According to the Koran Jesus was never crucified. Instead the Muslim argues that the early disciples were deceived and that Allah delivered Jesus. According to Sura 4:156-157:
“And [for] their saying, “Indeed, we have killed the Messiah, Jesus, the son of Mary, the messenger of Allah .” And they did not kill him, nor did they crucify him; but [another] was made to resemble him to them. And indeed, those who differ over it are in doubt about it. They have no knowledge of it except the following of assumption. And they did not kill him, for certain.”
As far as I know, no professional historian (from the radicals to the conservatives, and all those who fall in-between) doubts that Jesus was crucified, an event attested to at least in 11 independent sources and that is further supported by persuasive arguments (in terms of archaeology and several criterion of authenticity). This means that Muslim apologists, in order to protect their faith, must paddle against the current of professional scholarship on a historical fact that is obvious to all. And a historical fact that musters good evidence in its favour.
However, the difficulty intensifies when one considers the nature of the evidence. For example, early attestation in textual sources for alleged events of history is a prized possession for historians, as professor David Fisher explains that a “historian must not merely provide good relevant evidence but the best relevant evidence. And the best relevant evidence, all things being equal, is evidence which is most nearly immediate to the event itself” (1). Of course, the closer the testimony to the purported events the more likely it has its roots in historical fact. This considered, how does the Koran, which claims Jesus was never crucified, compare in earliness to our best historical evidence?
We must realize the earliness and abundance of our evidence for the crucifixion. The crucifixion is attested to in at least 11 independent sources, the Pre-Mark Passion Narrative, Mark, Q, John, Paul, Hebrews, 1 Peter 2:24, Clement of Rome, Ignatius, Josephus Flavius, & Cornelius Tacitus. Of these 11 sources three of them are very early & independently attested as in a creedal formula (1 Cor. 15:1-11), hypothetical Q, and Pre-Markan Passion Narrative. This data falls between just five years (1 Cor. 15: 3-8 creed) to 85 years (Tacitus). That is solid data if we compare dates and the number of sources to many other figures of history. Agnostic historian and Professor Bart Ehrman claims that “Historians prefer to have lots of written sources, not just one or two. The more, obviously the better. If there were only two or two sources you might suspect that the stories were made up.

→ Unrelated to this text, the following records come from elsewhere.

(** ** Services only take store steps *)
Lemma reachable_step {A} (m : SM A) : (∀ w, store_step w (m w).2) → preserves reachable m.
Proof. intros H w r w' E. apply rtc_once. specialize (H w). by rewrite E in H. Qed.
Lemma reachable_query {A} (f : DB → A) : preserves reachable (query f).
Proof. apply preserves_gets, _. Qed.
Lemma reachable_scan_row {A} (o : option A) : preserves reachable (scan_row o).
Proof. unfold scan_row. preserve. Qed.
Lemma reachable_fail_if b e : preserves reachable (fail_if b e).
Proof. unfold fail_if. preserve. Qed.
Lemma reachable_now : preserves reachable now.
Proof. apply reachable_step. intros w. by apply step_environment. Qed.
Lemma reachable_transition id status v err : preserves reachable (transition id status v err).
Proof. apply reachable_step. intros w. apply step_transition. Qed.
Lemma reachable_outbox id status res : preserves reachable (UpdateStatus_outbox id status res).
Proof. apply reachable_step. intros w. apply step_outbox_status. Qed.
Lemma reachable_finalize input : IsTerminal (ui_Status input) = true → preserves reachable (FinalizeUpgrade input).
Proof. intros H. apply reachable_step. intros w. by apply step_finalize. Qed.
Lemma reachable_ack_emergency id : preserves reachable (PersistAck_emergency id).
Proof. apply reachable_step. intros w. apply step_ack_emergency. Qed.
Lemma reachable_converge c : preserves reachable (ConvergeEmergencyResult c).
Proof. apply reachable_step. intros w. apply step_converge. Qed.
#[local] Hint Resolve reachable_query reachable_scan_row reachable_fail_if reachable_now reachable_transition reachable_outbox
  reachable_ack_emergency reachable_converge : preserve.
Lemma reachable_Get_operation id : preserves reachable (Get_operation id).
Proof. unfold Get_operation, getOperation. preserve. Qed.
Lemma reachable_intent commandID : preserves reachable (GetByCommandID_intent commandID).
Proof. unfold GetByCommandID_intent, scanEmergencyIntent. preserve. Qed.
Lemma reachable_logged {A} (m : SM A) : preserves reachable m → preserves reachable (logged m).
Proof. intros H. unfold logged. preserve. Qed.
Lemma reachable_update id status v err : preserves reachable (UpdateStatus_operation id status v err).
Proof. apply reachable_transition. Qed.
#[local] Hint Resolve reachable_Get_operation reachable_intent reachable_logged reachable_update : preserve.
Lemma reachable_rpc {A} wrap (m : SM A) : preserves reachable m → preserves reachable (rpc wrap m).
Proof. intros H w r w' E. unfold rpc in E. destruct (m w) as [[a|e] w1] eqn:Em; injection E as _ <-; exact (H _ _ _ Em). Qed.
#[local] Hint Resolve reachable_rpc : preserve.
Lemma reachable_deliver operatorID open : preserves reachable (deliverNextPending operatorID open).
Proof.
  unfold deliverNextPending, deliver_entry, hand_over, assign_sequence, fenceDelivery, GetInflightForOperator, GetNextPending, GetNextSequence.
  preserve.
Qed.
Lemma reachable_finish_live op current s j : preserves reachable (finish_live op current s j).
Proof. unfold finish_live, finishCancellingOperation, finishTerminalOperation. preserve. Qed.
#[local] Hint Resolve reachable_finish_live : preserve.
Lemma reachable_FinishOperation id s j : preserves reachable (FinishOperation id s j).
Proof. unfold FinishOperation, finishPendingOperation, beginQueuedOperation. preserve. Qed.
Lemma reachable_emergency_ack id : preserves reachable (emergency_ack id).
Proof. unfold emergency_ack. preserve. Qed.
Lemma reachable_attempts n intent result op : preserves reachable (converge_attempts n intent result op).
Proof. revert op. induction n as [|n IH]; intros op; cbn [converge_attempts]; [preserve|]. preserve. Qed.
Lemma reachable_finishEmergencyResult result : preserves reachable (finishEmergencyResult result).
Proof. unfold finishEmergencyResult. preserve. apply reachable_attempts. Qed.
Lemma reachable_finalize_result marshal op result : preserves reachable (finalize_result marshal op result).
Proof.
  unfold finalize_result. apply preserves_bind; [apply _|apply reachable_rpc; unfold Get_definition; preserve|intros d].
  destruct (cres_Upgrade result) as [upgrade|]; [|preserve]. destruct (_ && _); [preserve|].
  pose proof (outcome_terminal (op_Status op) result) as [H _]. destruct (terminalMapping result) as [[status lastError] inv].
  destruct (marshal upgrade); [|preserve]. by apply reachable_rpc, reachable_finalize.
Qed.
Lemma reachable_HandleCommandResult marshal result : preserves reachable (HandleCommandResult marshal result).
Proof.
  unfold HandleCommandResult, loadResultOperation. apply preserves_bind; [apply _|preserve|intros op].
  destruct op, result; [apply reachable_finalize_result|preserve..].
Qed.
Lemma reachable_recover opts : preserves reachable (RecoverNonTerminal opts).
Proof.
  assert (Hloop : ∀ t ops, preserves reachable (recover_loop opts t ops)).
  { intros t ops. induction ops as [|op ops IH]; cbn [recover_loop]; [preserve|]. unfold recoverOne, transitionTo, Transition_operation. preserve. }
  unfold RecoverNonTerminal, ListNonTerminal. preserve.
Qed.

But if there are lots of sources-just as when there are lots of eyewitnesses to a car accident-then it is hard to claim that any of them just happened to make it up” (2). We have this kind of corroboration and evidence for Jesus’ crucifixion.
However, when we consider the testimony of the Koran one is expected to believe that a 7th century text some 500 to 600 years removed from the latest of the above mentioned sources gets it right, and that the early sources get it wrong. In other words, we are to favour the late Koran over our early New Testament writers, church fathers, and ancient historians. The Muslim apologist will ignore all the evidence against the Koranic tradition in Sura 4 due to his theological belief that the angel Gabriel revealed to Muhammad the words of Allah. And that, for the Muslim, settles it. But for outsiders of Islam we don’t have to agree. In fact, we are able enough to weigh the evidence and come to our own informed conclusions grounded upon evidence.
One is simply left with two choices in this debate. Either one trusts the Koran despite its centuries late testimony, or one trusts an abundant body of textual evidence all agreeing on the central fact of Jesus crucifixion that dates well within 100 years of his death.
1. Fisher, D. 1970. Historians’ Fallacies: Toward a Logic of Historical Thought. p. 62.
2. Ehrman, B. 2012. Did Jesus Exist. p. 40-41.